Zur Bewahrung der Meeresbewohner wird diese Frage in der Öffentlichkeit thematisiert. In vielen Ländern gibt es Vereine und Gesellschaften von Freunden dieser Tiere, sowie Meeresschutzgebiete, in denen ihr Leben nicht gefährdet ist. Und genau an diesem Tag finden jedes Jahr verschiedene Naturschutzgruppen, Umweltorganisationen und die Öffentlichkeit verschiedene Aktionen zum Schutz der Wale und anderer Meeressäugetiere sowie Informationsveranstaltungen durch oder widmen diesen Tag der Schutz einer bestimmten einzigartigen Art, die von tödlicher Gefahr bedroht ist. In Russland wird der Tag des Schutzes der Meeressäugetiere seit dem Jahr 2002 gefeiert und hat eine besondere Bedeutung, da in den Meeren unseres Landes mehrere Dutzend Arten von Walen, Delfinen, Seeottern und Robben leben, viele davon sind vom Aussterben bedroht und in das Rote Buch der Russischen Föderation sowie des Internationalen Union for Conservation of Nature aufgenommen worden.

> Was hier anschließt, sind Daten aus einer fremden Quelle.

(* ===== verification/ScalarSpec.v ===== *)
(** [sc_reduce] and [sc_muladd] compute modulo the group order.

    The carries and folds keep the value modulo the order; that none of them
    overflows is checked by an interval analysis of the instruction lists, which
    is proved sound once and run by evaluation. *)

From S2P Require Import Prelude Buffer Provider Curve Limbs DonnaField DonnaBytes Scalar.
Local Open Scope limb_scope.

(** The order of the base point. *)
Definition order_low : Z := 27742317777372353535851937790883648493.
Definition group_order : Z := 2 ^ 252 + order_low.

(** The value of limbs of 21 bits. *)
Fixpoint value21 (l : list Z) : Z :=
  match l with [] => 0 | x :: l => x + 2 ^ 21 * value21 l end.

Lemma value21_insert l i x y :
  l !! i = Some x → value21 (<[i := y]> l) = value21 l + 2 ^ (21 * Z.of_nat i) * (y - x).
Proof.
  revert i. induction l as [|z l IH]; intros [|i] H; simplify_eq/=; [cbn [Z.of_nat]; lia|].
  rewrite (IH i H). rewrite Nat2Z.inj_succ.
  replace (21 * Z.succ (Z.of_nat i)) with (21 + 21 * Z.of_nat i) by lia.
  rewrite Z.pow_add_r by lia. ring.
Qed.
Lemma value21_app l k : value21 (l ++ k) = value21 l + 2 ^ (21 * zlen l) * value21 k.
Proof.
  induction l as [|x l IH].
  { change (2 ^ (21 * zlen (@nil Z))) with 1. cbn [app value21]. lia. }
  cbn [app value21]. rewrite IH. unfold zlen. cbn [length].
  rewrite Nat2Z.inj_succ. replace (21 * Z.succ (Z.of_nat (length l))) with (21 + 21 * Z.of_nat (length l)) by lia.
  rewrite Z.pow_add_r by lia. ring.
Qed.

(** * The interval analysis *)

(** Strict bounds on the magnitude of every limb. *)
Definition abs_carry (round b : Z) (r : Z) (i : nat) (B : list Z) : option (list Z) :=
  b' ← B !! (i + 1)%nat;
  let cb := (b + round) `div` 2 ^ 21 + 2 in
  if (b + 2 ^ 22 <=? 2 ^ 62) && (b' + cb <=? 2 ^ 62) && (0 <? b)
  then Some (<[i := r]> (<[(i + 1)%nat := b' + cb]> B)) else None.

Definition abs_add (b k : Z) (i : nat) (B : list Z) : option (list Z) :=
  b' ← B !! i;
  if (b' + b * k <=? 2 ^ 62) && (0 <? b) && (0 <? b') then Some (<[i := b' + b * k]> B) else None.

Definition abs_step (op : sc_op) (B : list Z) : option (list Z) :=
  match op with
  | Carry i => b ← B !! i; abs_carry (2 ^ 20) b (2 ^ 20 + 1) i B
  | CarryDown i => b ← B !! i; abs_carry 0 b (2 ^ 21) i B
  | Fold i =>
    if (12 <=? i)%nat then
      b ← B !! i;
      B ← abs_add b 666643 (i - 12) B; B ← abs_add b 470296 (i - 11) B;
      B ← abs_add b 654183 (i - 10) B; B ← abs_add b 997805 (i - 9) B;
      B ← abs_add b 136657 (i - 8) B; B ← abs_add b 683901 (i - 7) B;
      Some (<[i := 1]> B)
    else None
  end.

Fixpoint abs_run (ops : list sc_op) (B : list Z) : option (list Z) :=
  match ops with [] => Some B | op :: ops => B ← abs_step op B; abs_run ops B end.

(** [sound V B a]: the array holds limbs within the bounds, with the value [V]
    modulo the order. *)
Definition sound (V : Z) (B : list Z) (a : arr) : Prop :=
  ∃ l, a = Some <$> l ∧ Forall2 within B l ∧ value21 l `mod` group_order = V `mod` group_order.

Lemma rd_fmap (l : list Z) i x : l !! i = Some x → rd (Some <$> l) i = Some x.
Proof. intros H. unfold rd. by rewrite list_lookup_fmap, H. Qed.
Lemma insert_fmap (l : list Z) i x : <[i := Some x]> (Some <$> l) = Some <$> <[i := x]> l.
Proof. by rewrite list_fmap_insert. Qed.

(** A limb that the analysis knows is there, within its bound. *)
Lemma bounded_lookup B l i b :
  Forall2 within B l → B !! i = Some b → ∃ x, l !! i = Some x ∧ within b x.
Proof. intros H Hb. destruct (Forall2_lookup_l _ _ _ _ _ H Hb) as (x & ? & ?). by exists x. Qed.

(** Moving [c] to the next limb keeps the value. *)
Lemma sc_carry_ok l i x y c :
  l !! i = Some x → l !! (i + 1)%nat = Some y →
  within (2 ^ 62) (y + c) → within (2 ^ 62) (c * 2 ^ 21) → within (2 ^ 62) (x - c * 2 ^ 21) →
  sc_carry (Some c) i (Some <$> l) =
    Some (Some <$> <[i := x - c * 2 ^ 21]> (<[(i + 1)%nat := y + c]> l)) ∧
  value21 (<[i := x - c * 2 ^ 21]> (<[(i + 1)%nat := y + c]> l)) = value21 l.
Proof.
  intros Hx Hy H1 H2 H3.
  pose proof (lookup_lt_Some _ _ _ Hx). pose proof (lookup_lt_Some _ _ _ Hy). split.
  - unfold sc_carry. rewrite (rd_fmap _ _ _ Hy). unfold iadd. cbn [mbind option_bind].
    rewrite checked_fits by (by eapply within_weaken). rewrite wr_some by (by rewrite length_fmap).
    cbn [mbind option_bind]. rewrite insert_fmap.
    rewrite (rd_fmap _ i x) by (by rewrite list_lookup_insert_ne by lia).
    unfold isub, ishl. cbn [mbind option_bind]. rewrite Z.shiftl_mul_pow2 by done.
    rewrite wrap_small by (by eapply within_weaken).
    rewrite checked_fits by (by eapply within_weaken).
    rewrite wr_some by (by rewrite length_fmap, length_insert). by rewrite insert_fmap.
  - rewrite (value21_insert _ i x) by (by rewrite list_lookup_insert_ne by lia).
    rewrite (value21_insert _ _ y) by done.
    replace (21 * Z.of_nat (i + 1)) with (21 + 21 * Z.of_nat i) by lia.
    rewrite Z.pow_add_r by lia. ring.
Qed.

Lemma abs_carry_sound B B' l i b round r x :
  Forall2 within B l → B !! i = Some b → l !! i = Some x → within b x →
  (round = 0 ∧ r = 2 ^ 21 ∨ round = 2 ^ 20 ∧ r = 2 ^ 20 + 1) →
  abs_carry round b r i B = Some B' →
  ∃ l', sc_carry (Some ((x + round) `div` 2 ^ 21)) i (Some <$> l) = Some (Some <$> l') ∧
    Forall2 within B' l' ∧ value21 l' = value21 l ∧
    ∃ y, l' = <[i := x - (x + round) `div` 2 ^ 21 * 2 ^ 21]> (<[(i + 1)%nat := y]> l).
Proof.
  intros HB Hb Hx Hbx Hr. unfold abs_carry. destruct (B !! (i + 1)%nat) as [b'|] eqn:Hb'; [|done].
  cbn [mbind option_bind]. destruct (_ && _) eqn:E; [|done]. intros [= <-].
  rewrite !andb_true_iff, !Z.leb_le, Z.ltb_lt in E. destruct E as [[E1 E2] E3].
  destruct (bounded_lookup _ _ _ _ HB Hb') as (y & Hy & Hby).
  set (c := (x + round) `div` 2 ^ 21).
  assert (within ((b + round) `div` 2 ^ 21 + 2) c ∧ within r (x - c * 2 ^ 21)) as [Hc Hrx].
  { subst c. unfold within in *.
    destruct Hr as [[-> ->]|[-> ->]]; Z.to_euclidean_division_equations; lia. }
  assert (within (2 ^ 62) (c * 2 ^ 21)) as Hc21.
  { unfold within in *. destruct Hr as [[-> ->]|[-> ->]]; lia. }
  destruct (sc_carry_ok l i x y c Hx Hy) as [Hrun Hval].
  - eapply within_add; [exact Hby|exact Hc|done].
  - done.
  - eapply within_weaken; [exact Hrx|]. destruct Hr as [[-> ->]|[-> ->]]; lia.
  - eexists. split; [exact Hrun|]. split; [|split; [exact Hval|by eexists]].
    apply Forall2_insert; [|exact Hrx]. apply Forall2_insert; [done|].
    eapply within_add; [exact Hby|exact Hc|done].
Qed.

(** One statement of a fold. *)
Lemma fold_statement B B' l i j b k x :
  Forall2 within B l → within b x → 0 < k → abs_add b k j B = Some B' → i ≠ j →
  l !! i = Some x →
  ∃ y, l !! j = Some y ∧ Forall2 within B' (<[j := y + x * k]> l) ∧
    Forall2 within B' (<[j := y - x * k]> l) ∧
    wr (Some <$> l) j (rd (Some <$> l) j +ₗ rd (Some <$> l) i *ₗ Some k) =
      Some (Some <$> <[j := y + x * k]> l) ∧
    wr (Some <$> l) j (rd (Some <$> l) j -ₗ rd (Some <$> l) i *ₗ Some k) =
      Some (Some <$> <[j := y - x * k]> l).
Proof.
  intros HB Hbx Hk. unfold abs_add. destruct (B !! j) as [b'|] eqn:Hb'; [|done].
  cbn [mbind option_bind]. destruct (_ && _) eqn:E; [|done]. intros [= <-] Hij Hx.
  rewrite !andb_true_iff, !Z.ltb_lt, Z.leb_le in E. destruct E as [[E1 E2] E3].
  destruct (bounded_lookup _ _ _ _ HB Hb') as (y & Hy & Hby). exists y. split; [done|].
  pose proof (lookup_lt_Some _ _ _ Hy).
  assert (within (b * k) (x * k)) as Hxk by (unfold within in *; nia).
  assert (within (b' + b * k) (y + x * k) ∧ within (b' + b * k) (y - x * k)) as [Hp Hm]
    by (unfold within in *; lia).
  rewrite (rd_fmap _ _ _ Hx), (rd_fmap _ _ _ Hy). unfold iadd, isub, imul.
  cbn [mbind option_bind].
  rewrite !(checked_fits W64 (x * k)) by (eapply within_weaken; [exact Hxk|cbn [half]; lia]).
  cbn [mbind option_bind].
  rewrite !checked_fits by (eapply within_weaken; [eassumption|cbn [half]; lia]).
  rewrite !wr_some by (by rewrite length_fmap). rewrite !insert_fmap.
  split_and!; try done; by apply Forall2_insert.
Qed.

Zur Information: Die Meere und Ozeane unserer Erde wurden lange vor dem Auftauchen des Menschen von Meeressäugetieren erschlossen. Funde von Paläontologen belegen, dass Wale und Robben bereits vor 26 Millionen Jahren existierten. Wale gehören zur Ordnung der Cetacea, einer Gruppe von Wasserbewohnenden Säugetieren, zu denen auch Delfine und Seeigel gehören. Wale atmen Luft mit Hilfe ihrer Lungen und sind warmblütig; sie ernähren ihre Jungen mit Milch.
Der Blaue Wal ist das größte Lebewesen der Erde – sein Gewicht kann manchmal bis zu 200 Tonnen erreichen. Wale haben den Menschen viel gegeben: Walbart, Walrat, Walfett und Knochenmehl. In letzter Zeit haben sich Mediziner auch intensiv mit der Erforschung von Walen beschäftigt. Der Wal ist ein wunderbares Symbol für das Leben im Meer – groß und mächtig, aber gleichzeitig sehr verletzlich. Und daran sollte man immer denken… Außerdem ist zu erwähnen, dass es noch einen weiteren Termin für die Durchführung von Veranstaltungen zum Welttag der Wale und Delfine gibt: den 23. Juli.